Konstantin drehte dem Querkopf wieder den Rücken zu und richtete nun zum zweiten Mal die Aufmerksamkeit auf Isabella, die angesichts der Situation ein wenig blass geworden war. „Sie sind also nicht die Eigentümerin hier?“

„Nein“, die hübsche Blonde ergriff das Wort. „Wenn ich das kurz erklären darf … wir sind beide Angestellte. Die Betreiberin ist Lena Hofer. Ihr gehört der Feinkostladen. Mein Name ist Fabienne Marx. Die nächsten Wochen werden wir beide hier arbeiten.“

„Ich vermute, es geht darum, dass ich mir gerade einen Espresso zubereiten wollte und ich dafür die Herdplatte angeschaltet habe“, begann Isabella. „Mir war nicht klar …“

„So ein Blödsinn … mir war nicht klar“, äffte Krüger sie nach, „wo kommen wir denn da hin, wenn jeder macht, was er will?“

Konstantin hob die Hand und bedachte den Schreihals mit einem kühlen Blick, worauf er Ruhe gab. Interessiert machte er einen Schritt in Richtung des einladend zurechtgemachten Standes und schaute sich um: Handgefertigte Frühstücksbrettchen, Kochlöffel und Nussknacker neben Brotaufstrichen, Weinbränden und anderen Südtiroler Spezialitäten. In einer Nische entdeckte er dann das Corpus Delicti: eine überalterte Einzel-Kochplatte mit einem angeknacksten Porzellanstecker aus längst vergangenen Tagen, auf der eine klassische Espressokanne stand. Konstantin nahm die Platte kritisch in Augenschein, sagte aber nichts.

„Entschuldigen Sie, aber ich wusste nicht, dass es verboten ist, Elektrogeräte mitzubringen“, erklärte Isabella. „Ich wollte auf gar keinen Fall hier für Ärger sorgen …“

„Aber doch nicht auf so einem Ding, das aus dem vorigen Jahrhundert stammt, einen kaputten Stecker hat und nicht nach den gängigen Regularien geprüft ist“, fuhr Krüger abermals dazwischen. „Glauben Sie, ich will meine Existenz wegen so einer Schluderei verlieren?“

„Herr Krüger!“, rief Konstantin schärfer, als er eigentlich wollte. „Können wir uns darauf einigen, dass ich Sie frage, wenn ich etwas von Ihnen wissen will?“

„Hören Sie doch auf! Was glauben Sie, wen Sie vor sich haben? Einen, der Tomaten auf den Augen hat? Ich bin doch nicht blind! Sie wollen doch nur die jungen Damen hier beeindrucken. Ha, aber nicht auf meine Kosten. Soweit kommt’s noch. Es ist ja wohl klar, wer da den Kürzeren zieht“, plusterte er sich erneut auf.
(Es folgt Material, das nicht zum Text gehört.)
(** C9 on the home page: three links and two images. *)
Lemma counts_match_lengths_site :
  exists p,
    extract_page_data Urllib.urljoin Site.seed Site.home_soup
                      Site.origin "2024-01-01 00:00:01" = Ok p
    /\ pr_num_links p = len (pr_links p)
    /\ pr_num_images p = len (pr_images p).
Proof.
  eexists. split; [vm_compute; reflexivity|].
  eapply (counts_match_lengths Urllib.urljoin Site.seed Site.home_soup
            Site.origin "2024-01-01 00:00:01").
  vm_compute; reflexivity.
Defined.

(** X28 on the site, crawled to depth 2. *)
Lemma extracted_url_never_fetched_again_site :
  NoDup (List.map pr_url (data (Site.crawl Site.seed 2 10))).
Proof.
  unfold Site.crawl.
  destruct (extracted_url_never_fetched_again Urllib.urlparse Urllib.urljoin
              Site.web Site.parser Site.clock Site.seed 2 10) as [H _].
  exact H.
Defined.

(** C4 on the site, crawled to depth 2 with room for two pages. *)
Lemma crawl_within_bounds_site :
  0 <= 2 /\ 1 <= 2
  /\ len (data (Site.crawl Site.seed 2 2)) <= 2.
Proof.
  split; [lia|]. split; [lia|]. unfold Site.crawl.
  assert (H0 : 0 <= 2) by lia. assert (H1 : 1 <= 2) by lia.
  destruct (crawl_within_bounds Urllib.urlparse Urllib.urljoin
              Site.web Site.parser Site.clock Site.seed 2 2 H0 H1) as [H _].
  exact H.
Defined.
(** ** Overflow on write *)

Definition nibbles (a b : Z) : data :=
  DStruct [("A", bare "bitfield" "4", U8 a); ("B", bare "bitfield" "4", U8 b)].

(** ** Truncation *)

(** The test of the repository: 1024 bytes tagged [truncate], one byte of
    input. *)
Definition truncated1024 : data :=
  DStruct [("A", bare "truncate" "", DArray (TBasic reflect.Uint8) (repeat (U8 0) 1024))].

Definition pair8 (a b : Z) : data := DStruct [("V", notag, U8 a); ("W", notag, U8 b)].

Definition truncatedPairs : data :=
  DStruct [("A", bare "truncate" "",
            DArray (typeOf (pair8 0 0)) [pair8 0 0; pair8 0 0])].

Definition truncatedPairSlice : data :=
  DStruct [("N", bare "countOf" "A", U8 0);
           ("A", bare "truncate" "", DSlice (typeOf (pair8 0 0)) [])].

(** ** Alignment *)

Definition appended (w : ByteWriter) (bs : list Z) : ByteWriter :=
  {| written := written w ++ bs; capacity := capacity w; overrun := overrun w |}.

(** The test of the repository: a byte and a 32-bit field tagged
    [align:"4"]. *)
Definition padAligned : data :=
  DStruct [("Pad", notag, U8 0); ("Aligned", bare "align" "4", U32 255)].

(** ** Errors of the descriptor model *)

Definition badSecondTag : data :=
  DStruct [("A", notag, U8 1); ("B", bare "bitfield" "x", U8 2)].

Definition nineBits : tags :=
  {| tags_endian := little; tags_bitfield := {| nbits := 9; reserved := false |};
     tags_layout := {| format := none; name := EmptyString; relative := false; value := 0 |};
     tags_alignment := 0; tags_truncate := false |}.

Definition settableByte : Value :=
  {| flagAddr := true; flagRO := false; val := U8 0 |}.

(** ** Sequences governed by a reference *)

Definition sizeRef (span : Z) : tagReference :=
  {| ref_value := {| flagAddr := true; flagRO := false; val := U8 span |};
     ref_tags := {| tags_endian := little;
                    tags_bitfield := {| nbits := 8; reserved := false |};
                    tags_layout := {| format := sizeOf; name := "Ss"; relative := false;
                                      value := span |};
                    tags_alignment := 0; tags_truncate := false |} |}.

Definition wordSlice : Value :=
  {| flagAddr := true; flagRO := false; val := DSlice (TBasic reflect.Uint16) [] |}.

(** [struct{A uint8; In struct{X uint8}}]: two bytes on the wire. *)
Definition nested (a x : Z) : data :=
  DStruct [("A", notag, U8 a); ("In", notag, DStruct [("X", notag, U8 x)])].

(** [struct{Size uint8 `sizeOf:"Ts"`; Ts []struct{A uint8; In struct{X uint8}}}] *)
Definition sizedNested (span : Z) (vs : list data) : data :=
  DStruct [("Size", bare "sizeOf" "Ts", U8 span);
           ("Ts", notag, DSlice (typeOf (nested 0 0)) vs)].

(** [struct{In struct{X uint8}}], and a slice of it governed by a size. *)
Definition wrapped (x : Z) : data :=
  DStruct [("In", notag, DStruct [("X", notag, U8 x)])].

Definition sizedWrapped (span : Z) (vs : list data) : data :=
  DStruct [("Size", bare "sizeOf" "Ts", U8 span);
           ("Ts", notag, DSlice (typeOf (wrapped 0)) vs)].

(** ** The value of a layout field on encode *)

Definition layoutRef (f : layoutFormat) (rel : bool) (stored : Z) : tagReference :=
  {| ref_value := {| flagAddr := false; flagRO := false; val := U8 stored |};
     ref_tags := {| tags_endian := little;
                    tags_bitfield := {| nbits := 8; reserved := false |};
                    tags_layout := {| format := f; name := "Ts"; relative := rel;
                                      value := 0 |};
                    tags_alignment := 0; tags_truncate := false |} |}.

Definition twoPairs : Value :=
  ValueOf (DArray (typeOf (pair8 0 0)) [pair8 1 2; pair8 3 4]).

Definition afterOneByte : encoder.state :=
  {| encoder.writer := appended unbounded [9]; encoder.currentByte := 9;
     encoder.byteOffset := 1; encoder.bitOffset := 0 |}.

(** [struct{N uint8 `<tag>`; Ts []T}] with a slice of elements of type
    [elem], and the same with an array. *)
Definition governedSlice (tg : StructTag) (stored : Z) (elem : type) (vs : list data)
    : data :=
  DStruct [("N", tg, U8 stored); ("Ts", notag, DSlice elem vs)].

Definition governedArray (tg : StructTag) (stored : Z) (elem : type) (vs : list data)
    : data :=
  DStruct [("N", tg, U8 stored); ("Ts", notag, DArray elem vs)].
(** The pipeline finds the frames of a video in the order in which the
    extractor wrote them, in whatever order the directory is listed
    and whatever other files it holds, as long as these have no image
    extension or no digit in their name. *)
Theorem listing_recovers_frame_order {Frame : Type} (video : list Frame)
    (output_dir : string) (all_files others : list string) :
  Permutation all_files
    (map (fun pf => Py.basename pf.1) (extract_frames video output_dir) ++ others) ->
  Forall (fun f => Str.endswith_any (Str.lower f) image_extensions = false \/
                   Str.search_number f = None) others ->
  sorted_frame_paths output_dir all_files = map fst (extract_frames video output_dir).
Proof.
  intros Hperm Hothers.
  set (entry := fun k => mkFrameEntry (Os.path_join output_dir (frame_file_name k))
                           (Z.of_nat k) (frame_file_name k)).
  set (convert := fun f =>
         if Str.endswith_any (Str.lower f) image_extensions
         then number ← Str.search_number f;
              Some (mkFrameEntry (Os.path_join output_dir f) number f)
         else None).
  assert (Hnames : map (fun pf : string * Frame => Py.basename pf.1)
                     (extract_frames video output_dir)
                   = map frame_file_name (seq 0 (length video))).
  { unfold extract_frames. apply map_imap_seq. intros i x. cbn [fst].
    destruct (frame_file_name_number i) as (_ & Hns & Hst). now apply basename_path_join. }
  assert (Hpaths : map fst (extract_frames video output_dir)
                   = map entry_path (map entry (seq 0 (length video)))).
  { unfold extract_frames. rewrite map_map. apply map_imap_seq. reflexivity. }
  assert (Hentries : Permutation (frames_with_numbers output_dir all_files)
                       (map entry (seq 0 (length video)))).
  { unfold frames_with_numbers. fold convert. rewrite Hperm, Hnames, omap_app.
    rewrite (omap_none convert others).
    - rewrite app_nil_r, (omap_all convert (fun f => entry (Z.to_nat (default 0 (Str.search_number f))))).
      + rewrite map_map.
        rewrite (map_ext (fun k => entry (Z.to_nat (default 0 (Str.search_number
                                                               (frame_file_name k)))))
                   entry); [reflexivity|].
        intros k. destruct (frame_file_name_listed k) as [_ ->]. cbn [from_option id].
        now rewrite Nat2Z.id.
      + intros f Hf. apply in_map_iff in Hf as (k & <- & _).
        destruct (frame_file_name_listed k) as [Hext Hnum]. unfold convert.
        rewrite Hext, Hnum. cbn [mbind option_bind from_option id]. now rewrite Nat2Z.id.
    - eapply Forall_impl; [exact Hothers|]. intros f [H|H]; unfold convert.
      + now rewrite H.
      + rewrite H. now destruct (Str.endswith_any _ _). }
  unfold sorted_frame_paths. rewrite Hpaths. f_equal.
  apply (sorted_arrangement_unique entry_number).
  - apply sorted_by_sorted.
  - generalize 0%nat. generalize (length video). intros n.
    induction n as [|n IH]; intros start; cbn [seq map]; constructor; [apply IH|].
    apply Forall_forall. intros e He. apply list_elem_of_In, in_map_iff in He as (k & <- & Hk).
    apply in_seq in Hk. cbn. lia.
  - rewrite sorted_by_perm. exact Hentries.
Qed.
Lemma ensure_stable : forall d d1 msg, _rule_ensure_namespace d = Some (d1, msg) ->
  _rule_ensure_namespace d1 = Some (d1, "") /\
  (forall k dflt, k <> "metadata" -> get d1 k dflt = get d k dflt) /\
  (forall k, k <> "metadata" -> mem k d1 = mem k d).
Proof.
  intros d d1 msg H. unfold _rule_ensure_namespace in H.
  destruct (negb (truthy (get d "kind" (VStr ""))) || in_list (get d "kind" (VStr "")) cluster_scoped)
    eqn:Ek.
  { injection H as <- _. split; [|split; reflexivity].
    unfold _rule_ensure_namespace. rewrite Ek. reflexivity. }
  destruct (mem "metadata" d) eqn:Em.
  - destruct (py_contains (get d "metadata" VNone) "namespace") as [[|]|] eqn:Ep; [| |discriminate].
    + injection H as <- _. split; [|split; reflexivity].
      unfold _rule_ensure_namespace. rewrite Ek, Em, Ep. reflexivity.
    + destruct (get d "metadata" VNone) as [| | | | |md]; try discriminate.
      injection H as <- _. split; [|split].
      * apply ensure_after_set. apply ShieldFacts.mem_set_same.
      * intros k dflt Hk. apply get_set_other. congruence.
      * intros k Hk. apply mem_set_other. congruence.
  - rewrite ShieldFacts.get_set_same in H. cbn [py_contains mem] in H.
    injection H as <- _. rewrite set_set. split; [|split].
    + apply ensure_after_set. reflexivity.
    + intros k dflt Hk. apply get_set_other. congruence.
    + intros k Hk. apply mem_set_other. congruence.
Qed.

Lemma ensure_congr : forall d d',
  get d' "kind" (VStr "") = get d "kind" (VStr "") ->
  mem "metadata" d' = mem "metadata" d ->
  get d' "metadata" VNone = get d "metadata" VNone ->
  _rule_ensure_namespace d = Some (d, "") ->
  _rule_ensure_namespace d' = Some (d', "").
Proof.
  intros d d' Hk Hm Hg H. unfold _rule_ensure_namespace in *.
  rewrite Hk, Hm.
  destruct (negb (truthy (get d "kind" (VStr ""))) || in_list (get d "kind" (VStr "")) cluster_scoped);
    [reflexivity|].
  destruct (mem "metadata" d).
  - rewrite Hg. destruct (py_contains (get d "metadata" VNone) "namespace") as [[|]|]; [reflexivity| |discriminate].
    destruct (get d "metadata" VNone); discriminate.
  - rewrite ShieldFacts.get_set_same in H. cbn [py_contains mem] in H. discriminate.
Qed.

Lemma ensure_has_namespace : forall d d1 msg, _rule_ensure_namespace d = Some (d1, msg) ->
  truthy (get d "kind" (VStr "")) = true ->
  in_list (get d "kind" (VStr "")) cluster_scoped = false ->
  py_contains (get d1 "metadata" VNone) "namespace" = Some true.
Proof.
  intros d d1 msg H Ht Hc. unfold _rule_ensure_namespace in H. rewrite Ht, Hc in H.
  cbn [negb orb] in H.
  destruct (mem "metadata" d) eqn:Em.
  - destruct (py_contains (get d "metadata" VNone) "namespace") as [[|]|] eqn:Ep; [| |discriminate].
    + injection H as <- _. exact Ep.
    + destruct (get d "metadata" VNone) as [| | | | |md]; try discriminate.
      injection H as <- _. rewrite ShieldFacts.get_set_same. cbn [py_contains].
      rewrite ShieldFacts.mem_set_same. reflexivity.
  - rewrite ShieldFacts.get_set_same in H. cbn [py_contains mem] in H.
    injection H as <- _. rewrite set_set, ShieldFacts.get_set_same. reflexivity.
Qed.
(** * Maze explorer (COM1005 Miro task 2, offline version)

    A shallow embedding of [Miro_Task2_Offline.py] and the properties of
    its geometry, knowledge grid, frontier heuristic and exploration loop.

    Python values are embedded as follows: the grid slots ([None], the
    integers 0, 1, 2 and the string "+") are the type [value]; integers
    are [Z]; lists are [list] with Python's subscript rules (negative
    indices count from the end, anything else out of range raises
    [IndexError]); the dictionary of [find_best_direction] is a [gmap];
    exceptions are the [Raise] results of an error monad, and the methods
    that mutate the handler run in a state monad over the handler object
    that also records the actions performed. *)

From stdpp Require Import base numbers list strings gmap.
From Stdlib Require Import ZArith Lia Ascii.

Local Open Scope Z_scope.

(** ** Python prelude *)

Module Py.

Inductive value :=
| PyNone
| PyInt (n : Z)
| PyStr (s : string).

#[global] Instance value_eq_dec : EqDecision value.
Proof. solve_decision. Defined.

(** Truth value of an object, as tested by [if v:] and [not v]. *)
Definition truthy (v : value) : bool :=
  match v with
  | PyNone => false
  | PyInt n => bool_decide (n ≠ 0)
  | PyStr s => bool_decide (s ≠ EmptyString)
  end.

(** [v == w] on the values above. *)
Definition eqb (v w : value) : bool := bool_decide (v = w).

Inductive exn := IndexError | ValueError | KeyError.

#[global] Instance exn_eq_dec : EqDecision exn.
Proof. solve_decision. Defined.

Inductive result (A : Type) :=
| Ok (a : A)
| Raise (e : exn).
Arguments Ok {A} a.
Arguments Raise {A} e.

#[global] Instance result_ret : MRet result := λ A a, Ok a.
#[global] Instance result_bind : MBind result := λ A B f m,
  match m with
  | Ok a => f a
  | Raise e => Raise e
  end.

(** A [for] loop with an accumulator whose body may raise. *)
Fixpoint for_each {A B : Type} (f : B → A → result B) (acc : B) (l : list A)
  : result B :=
  match l with
  | [] => Ok acc
  | a :: l' => acc' ← f acc a; for_each f acc' l'
  end.

(** Normalisation of a subscript [i] for a sequence of length [len]. *)
Definition index_of_subscript (len : nat) (i : Z) : result nat :=
  if decide (0 ≤ i < Z.of_nat len) then Ok (Z.to_nat i)
  else if decide (- Z.of_nat len ≤ i < 0) then Ok (Z.to_nat (Z.of_nat len + i))
  else Raise IndexError.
„Jetzt reicht’s aber!“ Konstantins Gesicht lief vor Zorn rot an. „Ich werde mir ja wohl erst mal einen Überblick verschaffen dürfen. Oder glauben Sie etwa, Ihr Wort ist hier Gesetz?“

„Ist schon gut“, meldet sich Isabella zu Wort. „Ich werde die Platte nicht mehr benutzen. Wenn damit der Streit aus der Welt ist …“ Sie stellte sich vor Krüger und wartete auf eine Antwort.

„Ja … na gut. Dann will ich mal nicht so sein. Aber wehe, Sie benutzen das Ding hinter meinem Rücken morgen doch wieder“, grummelte er misstrauisch.

„Nein, ganz sicher nicht. Herr Niendorf kann die Platte sofort in Gewahrsam nehmen. Ist es dann so in Ordnung für Sie? Wir möchten uns nämlich endlich um unsere Kunden kümmern.“

Tatsächlich beäugten zwei Frauen die Spezialitäten des Südtiroler Standes und interessierten sich besonders für die Holzbrettchen.

Konstantin gab Isabella eine Visitenkarte und nahm die Herdplatte an sich.

An Krüger gewandt, der ihn wie ein Habicht fixierte, sagte er: „Ich hoffe, Ihrer Beschwerde wurde zu Ihrer Zufriedenheit nachgekommen. Einen schönen Tag noch.“

Das knappe Kopfnicken Krügers nahm er als Antwort und setzte seine Erkundung über den Weihnachtsmarkt fort.